Köster: I believe that these types of data and service ecosystems are important for the entire value chain in the automotive industry. They make it possible to provide access to a much greater amount of data across company boundaries than each individual company can access on its own. That is another reason why we are actively involved in these projects. However, a second important aspect in the context of SET Level is the fact that in the future we will be generating a lot of this training data synthetically, i.e. based on simulations. Environmental systems are also constantly changing, for example when cities redesign their infrastructure and integrate bike lanes to a greater extent in the traffic lanes. This must be taken into account when testing automated vehicles. Here, the various data sources – or in the future also data spaces – that are collated with GAIA-X provide important input.

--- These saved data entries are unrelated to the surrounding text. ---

Lemma parseArg_turned l0 m l :
  (forall j a, l0 !! j = Some a -> a_kind a <> KindArgval) ->
  turned l0 m l -> turned l0 (S m) (parseArg l m).
Proof.
  intros H0 (Hb & Hm & Hv).
  assert (forall i a b, l !! i = Some a -> l !! S i = Some b -> paired a b ->
                        (i < m)%nat /\ (S i <= m)%nat) as Hlow.
  { intros i a b Hi Hsi Hp. destruct (decide (m < S i)%nat) as [Hlt|]; [|lia].
    rewrite Hb in Hsi by done. apply H0 in Hsi. destruct Hp as (_ & Hk & _). done. }
  destruct (parseArg_turn l m) as [->|[H|H]].
  - split; [intros; apply Hb; lia|]. split; [left; apply Hb; lia|done].
  - destruct H as (arg & arg' & Ha & Hk & Hk' & ->).
    assert (m < length l)%nat as Hlen by (eapply lookup_lt_Some; done).
    split; [intros j Hj; rewrite list_lookup_insert_ne by lia; apply Hb; lia|].
    split; [left; rewrite list_lookup_insert_ne by lia; apply Hb; lia|].
    intros j b Hj Hkb. destruct (decide (j = m)) as [->|Hne].
    { rewrite list_lookup_insert_eq in Hj by done. congruence. }
    rewrite list_lookup_insert_ne in Hj by done.
    destruct (Hv j b Hj Hkb) as (i & a & -> & Hi & Hp).
    exists i, a. split; [done|]. split; [|done].
    destruct (Hlow i a b Hi Hj Hp). rewrite list_lookup_insert_ne by lia. done.
  - destruct H as (arg & arg' & next & next' & Ha & Hn & Hk & Hkn & Hp & ->).
    assert (m < length l)%nat as Hlen by (eapply lookup_lt_Some; done).
    assert (S m < length l)%nat as Hlen' by (eapply lookup_lt_Some; done).
    split; [intros j Hj; rewrite !list_lookup_insert_ne by lia; apply Hb; lia|].
    split.
    { right. exists next'. rewrite list_lookup_insert_eq by (rewrite length_insert; done).
      split; [done|apply Hp]. }
    intros j b Hj Hkb. destruct (decide (j = S m)) as [->|Hne].
    { rewrite list_lookup_insert_eq in Hj by (rewrite length_insert; done).
      injection Hj as <-. exists m, arg'. split; [done|]. split; [|done].
      rewrite list_lookup_insert_ne by lia. rewrite list_lookup_insert_eq by done. done. }
    rewrite list_lookup_insert_ne in Hj by done.
    destruct (decide (j = m)) as [->|Hne'].
    { rewrite list_lookup_insert_eq in Hj by done. injection Hj as <-.
      destruct Hp as (Hp & _). congruence. }
    rewrite list_lookup_insert_ne in Hj by done.
    destruct (Hv j b Hj Hkb) as (i & a & -> & Hi & Hpa).
    exists i, a. split; [done|]. split; [|done].
    destruct (Hlow i a b Hi Hj Hpa). rewrite !list_lookup_insert_ne by lia. done.
Qed.

Lemma fold_turned l0 k : forall m l,
  (forall j a, l0 !! j = Some a -> a_kind a <> KindArgval) ->
  turned l0 m l -> turned l0 (m + k) (fold_left parseArg (seq m k) l).
Proof.
  induction k as [|k IH]; intros m l H0 H; simpl.
  - rewrite Nat.add_0_r. done.
  - replace (m + S k)%nat with (S m + k)%nat by lia.
    apply IH; [done|]. apply parseArg_turned; done.
Qed.

Lemma segments_valued fs : valued (segments fs).
Proof.
  unfold segments.
  set (l0 := imap _ _).
  assert (forall j a, l0 !! j = Some a -> a_kind a <> KindArgval) as H0.
  { intros j a Hj. unfold l0 in Hj. rewrite list_lookup_imap in Hj.
    destruct (argsRaw fs !! j) as [v|]; [|done]. injection Hj as <-.
    unfold newArg. repeat case_match; done. }
  apply (fold_turned l0 (length l0) 0%nat l0 H0).
  split; [done|]. split; [left; done|].
  intros j b Hj Hk. apply H0 in Hj. done.
Qed.

Lemma lookup_unflag (l l' : list Arg) j b' :
  map (arg_flagID 0) l' = map (arg_flagID 0) l -> l' !! j = Some b' ->
  exists b, l !! j = Some b /\ arg_flagID 0 b = arg_flagID 0 b'.
Proof.
  intros E Hj.
  assert (map (arg_flagID 0) l' !! j = map (arg_flagID 0) l !! j) as H by (rewrite E; done).
  rewrite !list_lookup_fmap, Hj in H. destruct (l !! j) as [b|]; [|done].
  exists b. split; [done|]. simpl in H. congruence.
Qed.

Lemma unflag_fields a a' :
  arg_flagID 0 a = arg_flagID 0 a' ->
  a_kind a = a_kind a' /\ a_dash a = a_dash a' /\ a_arg a = a_arg a'
  /\ a_value a = a_value a' /\ a_parentID a = a_parentID a' /\ a_id a = a_id a'
  /\ a_indexTo a = a_indexTo a' /\ a_name a = a_name a'
  /\ a_commandID a = a_commandID a'.
Proof.
  intros H.
  split; [exact (f_equal a_kind H)|]. split; [exact (f_equal a_dash H)|].
  split; [exact (f_equal a_arg H)|]. split; [exact (f_equal a_value H)|].
  split; [exact (f_equal a_parentID H)|]. split; [exact (f_equal a_id H)|].
  split; [exact (f_equal a_indexTo H)|]. split; [exact (f_equal a_name H)|].
  exact (f_equal a_commandID H).
Qed.

(** X19. A token that [parseArgs] marks as a value is the value of the
    argument right before it: that argument is a dashed one of kind
    ["arg"], its value is the token with its quotes trimmed, the value
    token has the same value, the id of the argument as parent and the same
    end of range; and the token does not start with a dash. *)
Theorem value_follows_argument fs j b :
  commandsParsed fs && argsParsed fs = false ->
  args (parseArgs fs) !! j = Some b ->
  a_kind b = KindArgval ->
  exists i a,
    j = S i /\ args (parseArgs fs) !! i = Some a
    /\ a_kind a = KindArg /\ a_dash a <> ""
    /\ HasPrefix (a_arg b) "-" = false
    /\ a_value a = trimQuotes (a_arg b) /\ a_value b = a_value a
    /\ a_parentID b = a_id a /\ a_indexTo a = a_indexTo b.
Proof.
  intros Hp Hj Hk. destruct (parseArgs_sameArgs fs Hp) as (E & _).
  destruct (lookup_unflag _ _ j b E Hj) as (b0 & Hj0 & Eb).
  apply unflag_fields in Eb as (B1 & B2 & B3 & B4 & B5 & B6 & B7 & _).
  destruct (segments_valued fs j b0 Hj0) as (i & a0 & -> & Hi0 & Hpair); [congruence|].
  assert (exists a, args (parseArgs fs) !! i = Some a
                    /\ arg_flagID 0 a0 = arg_flagID 0 a) as (a & Hi & Ea).
  { assert (map (arg_flagID 0) (segments fs) !! i
            = map (arg_flagID 0) (args (parseArgs fs)) !! i) as H by (rewrite E; done).
    rewrite !list_lookup_fmap, Hi0 in H.
    destruct (args (parseArgs fs) !! i) as [a|]; [|done].
    exists a. split; [done|]. simpl in H. congruence. }
  apply unflag_fields in Ea as (A1 & A2 & A3 & A4 & A5 & A6 & A7 & _).
  destruct Hpair as (P1 & P2 & P3 & P4 & P5 & P6 & P7 & P8).
  exists i, a. rewrite <- A1, <- A2, <- A4, <- A6, <- A7, <- B3, <- B4, <- B5, <- B7.
  done.
Qed.

(** What [parseCommands] and [parseArgs] leave of a flag: all but the
    command id and the arguments. *)
Definition declaration (f : Flag) : Flag := flag_args [] (flag_commandID 0 f).

Lemma alterFirst_commandID test c (l : list Flag) :
  map (flag_commandID 0) (alterFirst test (flag_commandID c) l)
  = map (flag_commandID 0) l.
Proof.
  induction l as [|x l IH]; simpl; [done|].
  destruct (test x); simpl; [done|]. rewrite IH. done.
Qed.

Lemma parseCommands_flags fs :
  map (flag_commandID 0) (flags (parseCommands fs)) = map (flag_commandID 0) (flags fs).
Proof.
  unfold parseCommands. cbn [flags].
  generalize (closeCommands (Z.of_nat (length (argsRaw fs)))
                (locateAll (argsRaw fs) (declareCommands fs))).
  intros cmds. generalize (flags fs). induction cmds as [|c cmds IH]; intros fl; simpl.
  - done.
  - rewrite IH. apply alterFirst_commandID.
Qed.

Lemma collect_flags_other k k' fs :
  k <> k' -> flags (collect k' fs) !! k = flags fs !! k.
Proof.
  intros Hne.
  assert (forall (g : Flag -> Flag) s, flags (onFlag k' g s) !! k = flags s !! k) as Hf.
  { intros g s. cbn [onFlag withFlags flags]. rewrite list_lookup_alter_ne; done. }
  assert (forall {A} (body : FlagSet -> A -> FlagSet) (l : list A),
            (forall s x, flags (body s x) !! k = flags s !! k) ->
            forall s, flags (fold_left body l s) !! k = flags s !! k) as Hfold.
  { intros A body l Hb. induction l as [|x l IH]; intros s; simpl; [done|].
    rewrite IH. apply Hb. }
  unfold collect. destruct (flags fs !! k') as [flag|]; [|done].
  destruct (f_kind flag); try done.
  - destruct (negb _).
    + destruct (lookupFlagByIndex _ _); [|done].
      apply Hfold. intros s p. destruct (args s !! p); [|done].
      destruct (matches _ _); [|done]. rewrite Hf. done.
    + apply Hfold. intros s p. destruct (args s !! p); [|done].
      destruct (_ && _); [|done]. rewrite Hf. done.
  - destruct (find _ _); [|done]. apply Hf.
Qed.

Lemma collect_declaration k fs :
  map declaration (flags (collect k fs)) = map declaration (flags fs).
Proof.
  assert (forall j (g : Flag -> Flag) s,
            (forall f, declaration (g f) = declaration f) ->
            map declaration (flags (onFlag j g s)) = map declaration (flags s)) as Hf.
  { intros j g s Hg. cbn [onFlag withFlags flags]. apply map_alter_same. done. }
  assert (forall {A} (body : FlagSet -> A -> FlagSet) (l : list A),
            (forall s x, map declaration (flags (body s x)) = map declaration (flags s)) ->
            forall s, map declaration (flags (fold_left body l s))
                      = map declaration (flags s)) as Hfold.
  { intros A body l Hb. induction l as [|x l IH]; intros s; simpl; [done|].
    rewrite IH. apply Hb. }
  unfold collect. destruct (flags fs !! k) as [flag|]; [|done].
  destruct (f_kind flag); try done.
  - destruct (negb _).
    + destruct (lookupFlagByIndex _ _); [|done].
      apply Hfold. intros s p. destruct (args s !! p); [|done].
      destruct (matches _ _); [|done]. rewrite Hf; done.
    + apply Hfold. intros s p. destruct (args s !! p); [|done].
      destruct (_ && _); [|done]. rewrite Hf; done.
  - destruct (find _ _); [|done]. apply Hf. done.
Qed.

Lemma commanded_declaration fs :
  map declaration (flags (commanded fs)) = map declaration (flags fs).
Proof.
  unfold commanded. destruct (commandsParsed fs); [done|].
  pose proof (parseCommands_flags fs) as H.
  apply (f_equal (map (flag_args []))) in H. rewrite !map_map in H. exact H.
Qed.

Lemma parseArgs_declaration fs :
  map declaration (flags (parseArgs fs)) = map declaration (flags fs).
Proof.
  unfold parseArgs. destruct (commandsParsed fs && argsParsed fs); [done|].
  fold (commanded fs). cbn [flags]. rewrite <- (commanded_declaration fs).
  set (s0 := withArgs _ (commanded fs)).
  change (flags (commanded fs)) with (flags s0).
  generalize (seq 0 (length (flags s0))). intros ks. generalize s0.
  induction ks as [|k ks IH]; intros s; simpl; [done|].
  rewrite IH. apply collect_declaration.
Qed.

Lemma WF_parseArgs fs : WF fs -> WF (parseArgs fs).
Proof.
  pose proof (parseArgs_declaration fs) as H.
  assert (map f_id (flags (parseArgs fs)) = map f_id (flags fs)) as E1.
  { apply (f_equal (map f_id)) in H. rewrite !map_map in H. exact H. }
  assert (map f_fieldIndex (flags (parseArgs fs)) = map f_fieldIndex (flags fs)) as E2.
  { apply (f_equal (map f_fieldIndex)) in H. rewrite !map_map in H. exact H. }
  intros (W1 & W2 & W3). unfold WF. rewrite E1, E2. split; [done|]. split; [done|].
  apply Forall_forall. intros f Hf.
  assert (In (f_id f) (map f_id (flags (parseArgs fs)))) as Hin.
  { apply in_map. apply list_elem_of_In. done. }
  rewrite E1 in Hin. apply in_map_iff in Hin as (g & <- & Hg).
  rewrite Forall_forall in W3. apply W3, list_elem_of_In. done.
Qed.

(** X20. The two passes over the arguments keep the declarations:
    [parseCommands] changes of a flag its command id only, [parseArgs] its
    command id and its arguments only; so the ids and the field indexes of
    the flags stay one per flag. *)
Theorem declarations_kept fs :
  map (flag_commandID 0) (flags (parseCommands fs)) = map (flag_commandID 0) (flags fs)
  /\ map declaration (flags (parseArgs fs)) = map declaration (flags fs)
  /\ (WF fs -> WF (parseArgs fs)).
Proof.
  split; [apply parseCommands_flags|]. split; [apply parseArgs_declaration|].
  apply WF_parseArgs.
Qed.

(** The argument at [i] is outside every command and has the short or the
    long name of the flag. *)
Definition holds (fs : FlagSet) (flag : Flag) (i : nat) : bool :=
  match args fs !! i with
  | Some a => Z.eqb (a_commandID a) (-1) && matches flag a
  | None => false
  end.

Question: Is the enormous amount of time and effort being invested in automated driving in urban environments warranted?
Köster: That’s an interesting question. Do we need vehicles that drive fully automatically in every conceivable situation, or can much added value also be generated in certain situations or elements of the traffic system? In many cities, you have for example a public transportation system that runs from the outskirts to the city center. Here it makes sense to fully automate the shuttles and operate them without a driver because you are familiar with the operational design domain and can implement appropriate safety strategies. If you want to support sharing concepts, you can for example automate only vehicle pick-up and drop-off via a hub. This may make it easier for people to forgo having their own car. Wanting to driving fully automatically through the narrow streets in the center of Braunschweig, where I live, on the other hand, poses an enormous challenge and in the future might be less and less in keeping with urban planning concepts.
Question: During your studies, you also explored the field psychology and did a lot of work in interdisciplinary teams comprising computer scientists, engineers and psychologists. What psychological stresses will the occupants of automated vehicles have to cope with?
Köster: If things are done properly, hopefully none. There is a lot of research being conducted on how to integrate humans in such vehicles, especially when they have to take over the driving task again. What you want to avoid is a situation in which you, as the driver, have to keep an eye on whether the vehicle is functioning correctly because this is much more cognitively demanding than performing the task yourself. Otherwise, automated driving in the future would probably be no more stressful than riding in a bus, train or cab.
Professor Köster, thank you very much for talking to us.
(This interview was conducted by Michael Wendenburg)
About Professor Köster
Prof. Frank Köster has been working at the German Aerospace Center (DLR) since 2007, where he was, among other things, head of the Automotive department and head of development for the Automotive, Railway Systems, Public Transport and Traffic Management departments at the Institute of Transportation Systems. He has been director of the newly created DLR Institute for AI Security since December 2020. At the same time, he heads up the Intelligent Transport Systems section in the Department of Computer Science at the University of Oldenburg, where he studied information technology, earned his doctorate and qualified as a professor. While working on his doctorate, he examined different approaches to modeling and simulation and also addressed the question of how simulation models can be explained with the help of data mining and artificial intelligence.